[Opening Input records section]

(* ===== verification/ConfigLoad.v ===== *)
(** * Loading the configuration

    Models [Load] of [internal/platform/config/config.go] with the schema of the [Config]
    struct: every field with its JSON name and its environment variable.  The file is
    decoded into the zero configuration as [encoding/json] decodes into a struct tree, then
    the environment overrides apply; [typed] reads the sections the program uses. *)
From S2P Require Import Prelude GoStr Json JsonDecode AppErr Config.
Import GoStr Json JsonDecode Config.

Module ConfigLoad.

(** ** The schema: the zero [Config], fields named by their [json] tag *)

Definition leaf_string (n e : string) : field := mkField n e (VString "").
Definition leaf_int (n e : string) : field := mkField n e (VInt 0).
Definition leaf_bool (n e : string) : field := mkField n e (VBool false).
Definition section (n : string) (fs : list field) : field := mkField n "" (VStruct fs).

Definition AppConfig_fields := [leaf_string "name" "APP_NAME"; leaf_string "env" "APP_ENV"].
Definition ServerConfig_fields :=
  [leaf_string "host" "SERVER_HOST"; leaf_int "port" "SERVER_PORT"; leaf_int "read_timeout" "SERVER_READ_TIMEOUT";
   leaf_int "write_timeout" "SERVER_WRITE_TIMEOUT"; leaf_int "idle_timeout" "SERVER_IDLE_TIMEOUT";
   mkField "trusted_proxies" "SERVER_TRUSTED_PROXIES" (VStrings []); leaf_string "proxy_header" "SERVER_PROXY_HEADER"].
Definition DatabaseConfig_fields :=
  [leaf_string "host" "DB_HOST"; leaf_int "port" "DB_PORT"; leaf_string "user" "DB_USER";
   leaf_string "password" "DB_PASSWORD"; leaf_string "name" "DB_NAME"; leaf_string "ssl_mode" "DB_SSL_MODE";
   leaf_int "max_open_conns" "DB_MAX_OPEN_CONNS"; leaf_int "max_idle_conns" "DB_MAX_IDLE_CONNS";
   leaf_int "conn_max_lifetime" "DB_CONN_MAX_LIFETIME"].
Definition JWTConfig_fields :=
  [leaf_string "secret" "JWT_SECRET"; leaf_int "access_token_ttl" "JWT_ACCESS_TOKEN_TTL";
   leaf_int "refresh_token_ttl" "JWT_REFRESH_TOKEN_TTL"; leaf_string "issuer" "JWT_ISSUER";
   leaf_string "audience" "JWT_AUDIENCE"].
Definition CORSConfig_fields :=
  [leaf_string "allow_origins" "CORS_ALLOW_ORIGINS"; leaf_string "allow_methods" "CORS_ALLOW_METHODS";
   leaf_string "allow_headers" "CORS_ALLOW_HEADERS"; leaf_bool "allow_credentials" "CORS_ALLOW_CREDENTIALS"].
Definition RedisConfig_fields :=
  [leaf_bool "enabled" "REDIS_ENABLED"; leaf_string "host" "REDIS_HOST"; leaf_int "port" "REDIS_PORT";
   leaf_string "password" "REDIS_PASSWORD"; leaf_int "db" "REDIS_DB"].
Definition RabbitMQConfig_fields :=
  [leaf_bool "enabled" "RABBITMQ_ENABLED"; leaf_string "url" "RABBITMQ_URL";
   leaf_int "prefetch_count" "RABBITMQ_PREFETCH_COUNT"].
Definition StorageConfig_fields :=
  [leaf_string "mode" "STORAGE_MODE";
   section "local" [leaf_string "base_path" "STORAGE_LOCAL_PATH"];
   section "s3" [leaf_string "endpoint" "S3_ENDPOINT"; leaf_string "bucket" "S3_BUCKET"; leaf_string "region" "S3_REGION";
                 leaf_string "access_key" "S3_ACCESS_KEY"; leaf_string "secret_key" "S3_SECRET_KEY"]].
Definition SSEConfig_fields := [leaf_bool "enabled" "SSE_ENABLED"].
Definition AuditConfig_fields := [leaf_bool "enabled" "AUDIT_ENABLED"].
Definition AuthorizationConfig_fields := [leaf_bool "enabled" "AUTHORIZATION_ENABLED"].
Definition WorkerConfig_fields :=
  [leaf_bool "enabled" "WORKER_ENABLED"; leaf_int "concurrency" "WORKER_CONCURRENCY";
   leaf_string "queue_name" "WORKER_QUEUE_NAME"; leaf_string "exchange" "WORKER_EXCHANGE"].
Definition ObservabilityConfig_fields :=
  [section "metrics" [leaf_bool "enabled" "METRICS_ENABLED"; leaf_int "port" "METRICS_PORT"];
   section "tracing" [leaf_bool "enabled" "TRACING_ENABLED"; leaf_string "endpoint" "TRACING_ENDPOINT"]].
Definition EmailConfig_fields :=
  [leaf_bool "enabled" "EMAIL_ENABLED"; leaf_string "host" "EMAIL_HOST"; leaf_int "port" "EMAIL_PORT";
   leaf_string "username" "EMAIL_USERNAME"; leaf_string "password" "EMAIL_PASSWORD"; leaf_string "from" "EMAIL_FROM"].
Definition RateLimitConfig_fields :=
  [leaf_bool "enabled" "RATE_LIMIT_ENABLED"; leaf_int "max" "RATE_LIMIT_MAX"; leaf_int "window_sec" "RATE_LIMIT_WINDOW_SEC"].
Definition HealthConfig_fields := [leaf_int "readiness_timeout_sec" "HEALTH_READINESS_TIMEOUT_SEC"].

Definition Config_fields : list field :=
  [ section "app" AppConfig_fields; section "server" ServerConfig_fields; section "database" DatabaseConfig_fields;
    section "jwt" JWTConfig_fields; section "cors" CORSConfig_fields; section "redis" RedisConfig_fields;
    section "rabbitmq" RabbitMQConfig_fields; section "storage" StorageConfig_fields; section "sse" SSEConfig_fields;
    section "audit" AuditConfig_fields; section "authorization" AuthorizationConfig_fields;
    section "worker" WorkerConfig_fields; section "observability" ObservabilityConfig_fields;
    section "email" EmailConfig_fields; section "rate_limit" RateLimitConfig_fields;
    section "health" HealthConfig_fields ].

(** ** [json.Unmarshal] into the tree *)

(** The member goes to the field it names; an unknown member is skipped. *)
Fixpoint set_field (k : string) (f : value → option value) (fs : list field) : option (list field) :=
  match fs with
  | [] => Some []
  | mkField n e v :: fs' =>
      if field_is n k then (λ w, mkField n e w :: fs') <$> f v else cons (mkField n e v) <$> set_field k f fs'
  end.

(** [None] when some member does not fit its field: the call reports an error. *)
Fixpoint set_value (j : json) (v : value) {struct j} : option value :=
  match j with
  | JNull => Some (match v with VStrings _ => VStrings [] | _ => v end)
  | JStr s => match v with VString _ => Some (VString s) | _ => None end
  | JNum l => match v with VInt _ => VInt <$> int_literal l | _ => None end
  | JBool b => match v with VBool _ => Some (VBool b) | _ => None end
  | JArr l => match v with VStrings old => VStrings <$> string_elems old l | _ => None end
  | JObj ms =>
      match v with
      | VStruct fs =>
          VStruct <$> (fix go (ms : list (string * json)) (fs : list field) : option (list field) :=
             match ms with
             | [] => Some fs
             | (k, j') :: ms' => match set_field k (set_value j') fs with Some fs' => go ms' fs' | None => None end
             end) ms fs
      | _ => None
      end
  end.

Fixpoint set_members (ms : list (string * json)) (fs : list field) : option (list field) :=
  match ms with
  | [] => Some fs
  | (k, j) :: ms' => match set_field k (set_value j) fs with Some fs' => set_members ms' fs' | None => None end
  end.

Lemma set_value_obj ms fs : set_value (JObj ms) (VStruct fs) = VStruct <$> set_members ms fs.
Proof.
  cbn [set_value]. f_equal.
Qed.

(** ** Load *)

(** [ReadFile] is [os.ReadFile]; [getenv] the environment after [godotenv.Load]; [json_err]
    the error of [json.Unmarshal] on a file it rejects. *)
Definition Load (json_err : string → error) (ReadFile : string → result error string) (getenv : string → string) (path : string)
    : result error (list field) :=
  match ReadFile path with
  | Err err => Err (FmtError "failed to read config file: " err "")
  | Ok data =>
      match (match parse data with Some v => set_value v (VStruct Config_fields) | None => None end) with
      | Some (VStruct fs) => Ok (applyEnvOverrides getenv fs)
      | _ => Err (FmtError "failed to parse config file: " (json_err data) "")
      end
  end.

(** ** Typed sections *)

Definition get_string (path : list string) (fs : list field) : string :=
  match leaf path fs with Some (_, VString s) => s | _ => "" end.
Definition get_int (path : list string) (fs : list field) : Z :=
  match leaf path fs with Some (_, VInt z) => z | _ => 0 end.
Definition get_bool (path : list string) (fs : list field) : bool :=
  match leaf path fs with Some (_, VBool b) => b | _ => false end.
Definition get_strings (path : list string) (fs : list field) : list string :=
  match leaf path fs with Some (_, VStrings l) => l | _ => [] end.

Definition get_jwt (fs : list field) : JWTConfig :=
  mkJWTConfig (get_string ["jwt"; "secret"] fs) (get_int ["jwt"; "access_token_ttl"] fs)
    (get_int ["jwt"; "refresh_token_ttl"] fs) (get_string ["jwt"; "issuer"] fs) (get_string ["jwt"; "audience"] fs).
Definition get_database (fs : list field) : DatabaseConfig :=
  mkDatabaseConfig (get_string ["database"; "host"] fs) (get_int ["database"; "port"] fs)
    (get_string ["database"; "user"] fs) (get_string ["database"; "password"] fs)
    (get_string ["database"; "name"] fs) (get_string ["database"; "ssl_mode"] fs).
Definition get_app (fs : list field) : AppConfig :=
  mkAppConfig (get_string ["app"; "name"] fs) (get_string ["app"; "env"] fs).

(** ** The shape of a configuration *)

Fixpoint same_shape (a b : value) : bool :=
  match a, b with
  | VString _, VString _ | VInt _, VInt _ | VBool _, VBool _ | VStrings _, VStrings _ => true
  | VStruct fs, VStruct gs =>
      (fix go (fs gs : list field) : bool :=
         match fs, gs with
         | [], [] => true
         | mkField n e x :: fs', mkField m e' y :: gs' =>
             String.eqb n m && String.eqb e e' && same_shape x y && go fs' gs'
         | _, _ => false
         end) fs gs
  | _, _ => false
  end.

Definition fname (f : field) : string := match f with mkField n _ _ => n end.

(** Within a struct, no name is taken for another one. *)
Fixpoint distinct_names (v : value) : bool :=
  match v with
  | VStruct fs =>
      (fix go (fs : list field) : bool :=
         match fs with
         | [] => true
         | mkField n e x :: fs' =>
             forallb (λ g, negb (field_is n (fname g))) fs' && distinct_names x && go fs'
         end) fs
  | _ => true
  end.

(** The file that gives every field its value. *)
Fixpoint to_json (v : value) : json :=
  match v with
  | VString s => JStr s
  | VInt z => JNum (pretty z)
  | VBool b => JBool b
  | VStrings l => JArr (map JStr l)
  | VStruct fs =>
      JObj ((fix go (fs : list field) : list (string * json) :=
               match fs with [] => [] | mkField n _ x :: fs' => (n, to_json x) :: go fs' end) fs)
  end.

Fixpoint ints_in_range (v : value) : bool :=
  match v with
  | VInt z => (min_int64 <=? z) && (z <=? max_int64)
  | VStruct fs =>
      (fix go (fs : list field) : bool :=
         match fs with [] => true | mkField _ _ x :: fs' => ints_in_range x && go fs' end) fs
  | _ => true
  end.

Section induction.
Variable P : value → Prop.
Hypotheses (Hs : ∀ s, P (VString s)) (Hi : ∀ z, P (VInt z)) (Hb : ∀ b, P (VBool b)) (Hl : ∀ l, P (VStrings l)).
Hypothesis Hstruct : ∀ fs, Forall (λ f, match f with mkField _ _ v => P v end) fs → P (VStruct fs).

Fixpoint value_ind' (v : value) : P v :=
  match v with
  | VString s => Hs s
  | VInt z => Hi z
  | VBool b => Hb b
  | VStrings l => Hl l
  | VStruct fs => Hstruct fs
      ((fix go (fs : list field) : Forall (λ f, match f with mkField _ _ v => P v end) fs :=
          match fs with
          | [] => Forall_nil_2 _
          | mkField n e v :: fs' => Forall_cons_2 _ (mkField n e v) fs' (value_ind' v) (go fs')
          end) fs)
  end.
End induction.

(** A member reaches its own field past the fields already set. *)
Lemma set_field_past k f pre n e v fs :
  forallb (λ g, negb (field_is (fname g) k)) pre = true → field_is n k = true →
  set_field k f (pre ++ mkField n e v :: fs) = (λ w, pre ++ mkField n e w :: fs) <$> f v.
Proof.
  intros Hd Hk. induction pre as [|[m e' x] pre IH]; simpl in *; [by rewrite Hk|].
  apply andb_true_iff in Hd as [Hm%negb_true_iff Hd]. rewrite Hm, IH by done. by destruct (f v).
Qed.

Lemma field_is_refl n : field_is n n = true.
Proof. apply String.eqb_refl. Qed.

(** Decoding the file of a configuration into anything of its shape gives the
    configuration. *)
Lemma set_value_to_json v v0 :
  same_shape v0 v = true → distinct_names v0 = true → ints_in_range v = true → set_value (to_json v) v0 = Some v.
Proof.
  revert v0. induction v as [s|z|b|l|gs IH] using value_ind'; intros v0 Hsh Hd Hr; destruct v0 as [| | | |fs]; try done.
  - simpl in *. rewrite int_literal_pretty; [done|]. unfold in_int64. to_prop. lia.
  - simpl. by rewrite string_elems_map.
  - cbn [to_json]. rewrite set_value_obj. enough (Hgo : ∀ pre,
      forallb (λ g, forallb (λ h, negb (field_is (fname g) (fname h))) fs) pre = true →
      set_members ((fix go (fs : list field) := match fs with [] => [] | mkField n _ x :: fs' => (n, to_json x) :: go fs' end) gs)
        (pre ++ fs) = Some (pre ++ gs)).
    { specialize (Hgo [] eq_refl). simpl in Hgo. by rewrite Hgo. }
    revert fs Hsh Hd Hr. induction IH as [|[n e y] gs Hy Hgs IHgs]; intros [|[m e' x] fs] Hsh Hd Hr pre Hdone;
      simpl in Hsh; try discriminate; [reflexivity|].
    apply andb_true_iff in Hsh as [[[Hn He]%andb_true_iff Hxy]%andb_true_iff Hsh].
    apply String.eqb_eq in Hn as ->. apply String.eqb_eq in He as ->.
    simpl in Hd, Hr. apply andb_true_iff in Hd as [[Hm Hdx]%andb_true_iff Hd]. apply andb_true_iff in Hr as [Hry Hr].
    cbn [set_members]. rewrite set_field_past; [|  |apply field_is_refl].
    + rewrite (Hy x Hxy Hdx Hry). simpl. rewrite (cons_middle (mkField n e y)), app_assoc.
      rewrite (IHgs fs Hsh Hd Hr); [by rewrite <-app_assoc|].
      rewrite forallb_app. simpl. rewrite Hm. rewrite !andb_true_r.
      apply forallb_forall. intros g Hg. rewrite forallb_forall in Hdone. specialize (Hdone g Hg).
      simpl in Hdone. by apply andb_true_iff in Hdone as [_ ?].
    + apply forallb_forall. intros g Hg. rewrite forallb_forall in Hdone. specialize (Hdone g Hg).
      simpl in Hdone. by apply andb_true_iff in Hdone as [? _].
Qed.

Lemma schema_distinct : distinct_names (VStruct Config_fields) = true.
Proof. vm_compute. reflexivity. Qed.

[Closing Input records section]

Directions: Repeat exactly the lines of the listing from its first line through the line that holds "Definition leaf_int (n". Nothing else should appear.

Response to this task:
(* ===== verification/ConfigLoad.v ===== *)
(** * Loading the configuration

    Models [Load] of [internal/platform/config/config.go] with the schema of the [Config]
    struct: every field with its JSON name and its environment variable.  The file is
    decoded into the zero configuration as [encoding/json] decodes into a struct tree, then
    the environment overrides apply; [typed] reads the sections the program uses. *)
From S2P Require Import Prelude GoStr Json JsonDecode AppErr Config.
Import GoStr Json JsonDecode Config.

Module ConfigLoad.

(** ** The schema: the zero [Config], fields named by their [json] tag *)

Definition leaf_string (n e : string) : field := mkField n e (VString "").
Definition leaf_int (n e : string) : field := mkField n e (VInt 0).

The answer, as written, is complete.